--- START ---

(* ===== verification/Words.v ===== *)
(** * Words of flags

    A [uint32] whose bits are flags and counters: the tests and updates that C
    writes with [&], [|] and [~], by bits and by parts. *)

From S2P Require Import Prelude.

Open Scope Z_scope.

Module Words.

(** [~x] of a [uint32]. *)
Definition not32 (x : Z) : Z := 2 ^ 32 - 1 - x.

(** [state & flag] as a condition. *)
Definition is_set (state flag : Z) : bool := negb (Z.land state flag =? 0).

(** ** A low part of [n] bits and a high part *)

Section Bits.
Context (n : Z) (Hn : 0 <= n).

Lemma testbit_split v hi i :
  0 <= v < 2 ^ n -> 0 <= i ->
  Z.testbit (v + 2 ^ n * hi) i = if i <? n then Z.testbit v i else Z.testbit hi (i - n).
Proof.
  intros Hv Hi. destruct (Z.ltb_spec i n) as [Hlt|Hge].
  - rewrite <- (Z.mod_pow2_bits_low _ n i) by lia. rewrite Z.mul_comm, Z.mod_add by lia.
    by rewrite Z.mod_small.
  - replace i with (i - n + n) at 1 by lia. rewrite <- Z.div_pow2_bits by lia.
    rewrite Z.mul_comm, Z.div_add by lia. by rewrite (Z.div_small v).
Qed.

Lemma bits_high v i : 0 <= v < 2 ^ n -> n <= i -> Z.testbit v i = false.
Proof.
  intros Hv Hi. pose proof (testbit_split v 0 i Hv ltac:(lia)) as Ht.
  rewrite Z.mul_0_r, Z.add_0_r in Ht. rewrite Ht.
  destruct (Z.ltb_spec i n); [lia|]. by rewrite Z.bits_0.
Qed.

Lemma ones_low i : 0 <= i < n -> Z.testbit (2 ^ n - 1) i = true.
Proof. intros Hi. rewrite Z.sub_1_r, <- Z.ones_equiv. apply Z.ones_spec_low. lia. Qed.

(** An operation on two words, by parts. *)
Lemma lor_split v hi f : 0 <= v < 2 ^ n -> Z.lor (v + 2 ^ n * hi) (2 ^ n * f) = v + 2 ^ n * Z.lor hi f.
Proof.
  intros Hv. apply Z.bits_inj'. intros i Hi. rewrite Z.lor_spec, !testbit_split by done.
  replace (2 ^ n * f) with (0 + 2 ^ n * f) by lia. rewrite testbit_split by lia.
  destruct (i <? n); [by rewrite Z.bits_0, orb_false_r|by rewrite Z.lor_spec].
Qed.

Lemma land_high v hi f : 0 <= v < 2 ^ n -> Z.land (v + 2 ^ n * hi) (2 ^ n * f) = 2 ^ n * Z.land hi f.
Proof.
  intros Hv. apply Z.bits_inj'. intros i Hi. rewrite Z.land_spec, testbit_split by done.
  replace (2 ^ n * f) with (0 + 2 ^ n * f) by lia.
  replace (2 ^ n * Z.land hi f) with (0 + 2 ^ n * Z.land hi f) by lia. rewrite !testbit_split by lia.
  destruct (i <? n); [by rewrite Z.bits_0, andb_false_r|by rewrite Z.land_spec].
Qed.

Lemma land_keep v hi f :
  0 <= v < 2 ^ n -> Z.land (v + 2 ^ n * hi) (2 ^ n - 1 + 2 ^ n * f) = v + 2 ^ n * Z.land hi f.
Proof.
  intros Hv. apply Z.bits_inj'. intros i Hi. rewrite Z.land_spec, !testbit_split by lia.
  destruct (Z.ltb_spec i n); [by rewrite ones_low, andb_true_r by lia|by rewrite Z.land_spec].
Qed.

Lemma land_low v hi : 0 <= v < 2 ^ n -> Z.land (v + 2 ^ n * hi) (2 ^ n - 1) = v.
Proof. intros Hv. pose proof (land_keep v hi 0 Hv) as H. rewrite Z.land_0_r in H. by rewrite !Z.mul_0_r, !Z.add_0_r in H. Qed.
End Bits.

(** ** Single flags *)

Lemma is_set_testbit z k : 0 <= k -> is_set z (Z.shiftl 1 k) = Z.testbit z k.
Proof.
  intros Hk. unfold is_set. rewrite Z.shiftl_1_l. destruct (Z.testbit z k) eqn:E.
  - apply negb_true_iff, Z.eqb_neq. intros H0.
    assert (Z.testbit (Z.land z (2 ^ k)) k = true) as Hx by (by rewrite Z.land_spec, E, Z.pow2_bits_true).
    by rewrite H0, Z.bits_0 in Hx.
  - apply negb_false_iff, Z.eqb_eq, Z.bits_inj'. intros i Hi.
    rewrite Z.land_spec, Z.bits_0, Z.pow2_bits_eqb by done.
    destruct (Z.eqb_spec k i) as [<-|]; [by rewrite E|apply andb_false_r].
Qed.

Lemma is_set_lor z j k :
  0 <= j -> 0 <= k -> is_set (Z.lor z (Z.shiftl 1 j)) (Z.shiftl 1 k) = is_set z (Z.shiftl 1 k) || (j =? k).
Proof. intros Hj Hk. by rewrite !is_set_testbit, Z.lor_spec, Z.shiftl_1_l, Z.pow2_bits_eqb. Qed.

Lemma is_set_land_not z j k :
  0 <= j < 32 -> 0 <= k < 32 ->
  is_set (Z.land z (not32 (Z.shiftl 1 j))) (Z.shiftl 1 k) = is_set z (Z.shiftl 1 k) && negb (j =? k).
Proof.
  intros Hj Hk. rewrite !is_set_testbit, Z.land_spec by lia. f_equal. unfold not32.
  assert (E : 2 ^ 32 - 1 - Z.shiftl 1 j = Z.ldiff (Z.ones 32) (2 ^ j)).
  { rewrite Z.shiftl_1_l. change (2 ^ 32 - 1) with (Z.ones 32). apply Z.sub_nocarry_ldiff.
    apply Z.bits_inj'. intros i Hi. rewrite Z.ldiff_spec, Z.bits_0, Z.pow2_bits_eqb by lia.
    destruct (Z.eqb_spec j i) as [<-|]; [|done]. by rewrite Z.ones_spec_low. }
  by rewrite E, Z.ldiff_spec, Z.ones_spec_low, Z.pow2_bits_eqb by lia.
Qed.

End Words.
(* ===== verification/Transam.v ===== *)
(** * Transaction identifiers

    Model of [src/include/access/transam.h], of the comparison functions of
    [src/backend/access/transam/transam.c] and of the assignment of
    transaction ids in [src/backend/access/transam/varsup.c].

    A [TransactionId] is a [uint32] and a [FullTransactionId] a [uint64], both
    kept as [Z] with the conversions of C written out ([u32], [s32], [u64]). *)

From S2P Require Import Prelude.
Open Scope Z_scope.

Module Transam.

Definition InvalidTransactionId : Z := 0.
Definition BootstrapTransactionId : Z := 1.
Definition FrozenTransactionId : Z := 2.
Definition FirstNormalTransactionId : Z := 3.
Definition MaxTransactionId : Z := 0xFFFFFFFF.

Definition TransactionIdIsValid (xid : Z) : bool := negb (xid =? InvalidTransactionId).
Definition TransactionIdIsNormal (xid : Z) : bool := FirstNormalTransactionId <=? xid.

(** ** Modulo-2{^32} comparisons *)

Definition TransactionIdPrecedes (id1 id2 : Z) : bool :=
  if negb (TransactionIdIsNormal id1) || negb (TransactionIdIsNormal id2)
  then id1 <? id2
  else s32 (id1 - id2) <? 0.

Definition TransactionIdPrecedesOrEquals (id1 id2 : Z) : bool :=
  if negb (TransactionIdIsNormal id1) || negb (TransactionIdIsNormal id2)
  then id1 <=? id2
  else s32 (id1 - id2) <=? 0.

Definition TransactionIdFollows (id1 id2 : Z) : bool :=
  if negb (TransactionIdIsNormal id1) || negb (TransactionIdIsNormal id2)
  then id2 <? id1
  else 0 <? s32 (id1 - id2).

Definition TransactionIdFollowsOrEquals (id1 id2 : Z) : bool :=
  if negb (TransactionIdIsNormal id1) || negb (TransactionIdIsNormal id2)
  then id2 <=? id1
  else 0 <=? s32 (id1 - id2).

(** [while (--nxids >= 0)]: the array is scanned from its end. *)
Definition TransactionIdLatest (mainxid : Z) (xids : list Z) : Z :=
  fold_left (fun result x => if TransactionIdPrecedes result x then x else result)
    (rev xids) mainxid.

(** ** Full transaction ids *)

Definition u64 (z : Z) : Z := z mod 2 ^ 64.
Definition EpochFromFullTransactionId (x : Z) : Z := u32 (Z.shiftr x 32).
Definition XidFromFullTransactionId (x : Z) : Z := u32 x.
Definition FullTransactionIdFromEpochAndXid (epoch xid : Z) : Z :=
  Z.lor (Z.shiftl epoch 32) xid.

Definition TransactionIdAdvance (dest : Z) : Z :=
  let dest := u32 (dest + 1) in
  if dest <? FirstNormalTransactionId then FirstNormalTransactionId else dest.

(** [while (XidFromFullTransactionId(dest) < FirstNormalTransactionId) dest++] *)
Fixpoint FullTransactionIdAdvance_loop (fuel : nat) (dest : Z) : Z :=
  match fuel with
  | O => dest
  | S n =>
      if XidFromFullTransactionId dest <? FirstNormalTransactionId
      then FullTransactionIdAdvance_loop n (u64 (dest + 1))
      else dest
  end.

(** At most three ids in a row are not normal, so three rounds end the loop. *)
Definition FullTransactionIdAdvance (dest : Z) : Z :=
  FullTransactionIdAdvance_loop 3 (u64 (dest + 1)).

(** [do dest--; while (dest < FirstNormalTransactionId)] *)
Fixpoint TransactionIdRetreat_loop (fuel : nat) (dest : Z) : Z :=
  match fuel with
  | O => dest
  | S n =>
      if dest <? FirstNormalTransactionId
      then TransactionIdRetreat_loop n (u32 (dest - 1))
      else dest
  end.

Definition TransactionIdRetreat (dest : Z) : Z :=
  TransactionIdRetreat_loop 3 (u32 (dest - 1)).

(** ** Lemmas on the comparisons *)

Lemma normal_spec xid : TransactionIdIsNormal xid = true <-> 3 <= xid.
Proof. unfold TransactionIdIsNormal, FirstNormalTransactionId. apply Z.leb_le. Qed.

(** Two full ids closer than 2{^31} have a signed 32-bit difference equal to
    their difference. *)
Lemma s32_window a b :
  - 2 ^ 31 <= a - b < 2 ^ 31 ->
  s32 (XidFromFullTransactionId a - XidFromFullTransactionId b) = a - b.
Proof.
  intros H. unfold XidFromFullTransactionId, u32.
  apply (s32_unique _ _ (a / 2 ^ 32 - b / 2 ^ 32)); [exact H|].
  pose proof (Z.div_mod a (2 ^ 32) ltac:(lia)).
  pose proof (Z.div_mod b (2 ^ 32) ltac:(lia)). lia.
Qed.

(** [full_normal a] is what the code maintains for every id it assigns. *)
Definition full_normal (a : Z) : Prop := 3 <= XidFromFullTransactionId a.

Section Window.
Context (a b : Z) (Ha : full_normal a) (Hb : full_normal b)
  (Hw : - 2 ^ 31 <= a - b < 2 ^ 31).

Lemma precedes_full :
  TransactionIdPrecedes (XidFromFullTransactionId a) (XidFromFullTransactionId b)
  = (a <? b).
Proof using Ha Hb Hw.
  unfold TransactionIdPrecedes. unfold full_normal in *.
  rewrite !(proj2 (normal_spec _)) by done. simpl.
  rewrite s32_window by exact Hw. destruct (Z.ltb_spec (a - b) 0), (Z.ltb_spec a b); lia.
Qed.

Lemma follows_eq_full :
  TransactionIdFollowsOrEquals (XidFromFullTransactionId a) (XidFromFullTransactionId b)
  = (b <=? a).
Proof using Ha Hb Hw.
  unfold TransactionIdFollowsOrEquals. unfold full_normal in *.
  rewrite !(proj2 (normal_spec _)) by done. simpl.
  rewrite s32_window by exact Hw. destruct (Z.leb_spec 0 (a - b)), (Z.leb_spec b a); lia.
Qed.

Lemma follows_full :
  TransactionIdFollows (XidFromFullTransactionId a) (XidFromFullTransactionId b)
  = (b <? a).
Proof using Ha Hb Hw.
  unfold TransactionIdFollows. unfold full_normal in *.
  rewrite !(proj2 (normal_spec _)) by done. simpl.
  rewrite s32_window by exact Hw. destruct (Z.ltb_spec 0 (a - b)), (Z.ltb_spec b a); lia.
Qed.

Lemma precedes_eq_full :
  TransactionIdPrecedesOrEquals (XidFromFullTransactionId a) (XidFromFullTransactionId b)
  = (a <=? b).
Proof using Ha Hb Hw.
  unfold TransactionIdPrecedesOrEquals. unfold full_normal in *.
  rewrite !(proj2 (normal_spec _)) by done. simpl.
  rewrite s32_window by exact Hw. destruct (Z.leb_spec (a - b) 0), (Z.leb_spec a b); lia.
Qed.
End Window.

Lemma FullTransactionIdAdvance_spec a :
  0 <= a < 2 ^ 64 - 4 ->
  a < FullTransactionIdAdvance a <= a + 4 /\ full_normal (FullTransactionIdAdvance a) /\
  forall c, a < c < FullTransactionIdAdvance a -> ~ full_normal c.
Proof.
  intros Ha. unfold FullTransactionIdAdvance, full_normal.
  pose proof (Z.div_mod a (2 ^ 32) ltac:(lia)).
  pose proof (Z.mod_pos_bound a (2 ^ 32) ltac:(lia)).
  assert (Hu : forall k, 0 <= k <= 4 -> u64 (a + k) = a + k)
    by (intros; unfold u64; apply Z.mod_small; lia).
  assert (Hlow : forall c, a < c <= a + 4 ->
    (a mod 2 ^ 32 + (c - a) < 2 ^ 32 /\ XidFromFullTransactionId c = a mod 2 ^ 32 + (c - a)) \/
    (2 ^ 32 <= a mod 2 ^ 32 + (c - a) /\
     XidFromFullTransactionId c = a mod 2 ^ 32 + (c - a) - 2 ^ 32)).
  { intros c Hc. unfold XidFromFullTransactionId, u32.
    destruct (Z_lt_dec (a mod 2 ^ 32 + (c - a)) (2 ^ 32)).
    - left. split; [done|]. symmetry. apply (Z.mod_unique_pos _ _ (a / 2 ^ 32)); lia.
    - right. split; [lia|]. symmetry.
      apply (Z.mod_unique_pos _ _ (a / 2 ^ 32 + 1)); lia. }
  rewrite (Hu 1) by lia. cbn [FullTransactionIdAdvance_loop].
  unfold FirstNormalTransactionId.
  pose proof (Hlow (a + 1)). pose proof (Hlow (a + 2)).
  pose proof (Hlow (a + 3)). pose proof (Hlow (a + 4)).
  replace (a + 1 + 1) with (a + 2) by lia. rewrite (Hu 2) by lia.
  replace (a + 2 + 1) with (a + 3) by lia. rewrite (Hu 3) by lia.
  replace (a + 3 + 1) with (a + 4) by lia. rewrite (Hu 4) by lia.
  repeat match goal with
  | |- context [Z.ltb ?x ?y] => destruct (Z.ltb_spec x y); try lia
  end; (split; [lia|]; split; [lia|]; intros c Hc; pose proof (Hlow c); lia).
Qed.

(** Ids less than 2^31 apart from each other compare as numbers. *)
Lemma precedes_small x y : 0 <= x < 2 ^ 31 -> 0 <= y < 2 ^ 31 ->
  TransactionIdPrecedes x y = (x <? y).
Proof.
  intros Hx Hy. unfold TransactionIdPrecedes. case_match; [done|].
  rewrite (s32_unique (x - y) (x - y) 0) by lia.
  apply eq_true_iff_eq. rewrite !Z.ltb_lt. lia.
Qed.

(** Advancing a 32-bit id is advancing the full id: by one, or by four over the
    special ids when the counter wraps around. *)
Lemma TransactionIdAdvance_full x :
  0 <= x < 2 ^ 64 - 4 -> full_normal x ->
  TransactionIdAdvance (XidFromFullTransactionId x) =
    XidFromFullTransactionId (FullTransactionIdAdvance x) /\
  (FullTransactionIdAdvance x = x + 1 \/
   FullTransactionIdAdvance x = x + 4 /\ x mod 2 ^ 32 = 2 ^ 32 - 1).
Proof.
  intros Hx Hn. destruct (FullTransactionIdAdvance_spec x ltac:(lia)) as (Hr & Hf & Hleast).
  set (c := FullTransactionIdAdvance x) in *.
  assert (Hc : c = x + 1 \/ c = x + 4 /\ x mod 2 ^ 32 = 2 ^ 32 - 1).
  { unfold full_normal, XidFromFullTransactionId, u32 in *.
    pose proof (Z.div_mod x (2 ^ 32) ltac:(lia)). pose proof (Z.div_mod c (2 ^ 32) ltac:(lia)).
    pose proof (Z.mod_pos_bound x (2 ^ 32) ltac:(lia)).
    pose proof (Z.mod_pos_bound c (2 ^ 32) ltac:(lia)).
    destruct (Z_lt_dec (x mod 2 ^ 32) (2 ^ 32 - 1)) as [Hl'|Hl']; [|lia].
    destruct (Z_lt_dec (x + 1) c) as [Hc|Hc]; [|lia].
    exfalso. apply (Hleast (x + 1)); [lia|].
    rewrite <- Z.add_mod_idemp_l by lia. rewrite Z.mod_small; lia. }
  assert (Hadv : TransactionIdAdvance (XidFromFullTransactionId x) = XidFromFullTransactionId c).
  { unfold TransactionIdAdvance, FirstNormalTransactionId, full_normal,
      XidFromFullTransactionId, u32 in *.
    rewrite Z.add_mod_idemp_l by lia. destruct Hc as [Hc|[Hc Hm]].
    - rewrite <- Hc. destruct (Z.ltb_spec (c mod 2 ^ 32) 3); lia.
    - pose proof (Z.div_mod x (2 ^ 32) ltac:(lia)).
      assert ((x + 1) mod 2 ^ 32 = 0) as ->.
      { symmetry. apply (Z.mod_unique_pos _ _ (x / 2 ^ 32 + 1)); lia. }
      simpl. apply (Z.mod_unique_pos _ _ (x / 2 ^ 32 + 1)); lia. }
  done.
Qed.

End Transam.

--- END ---

§ **Exercise description**:
Reply with only the number of lines in the entries that contain the word "fuel".

§ **Answer box**:
4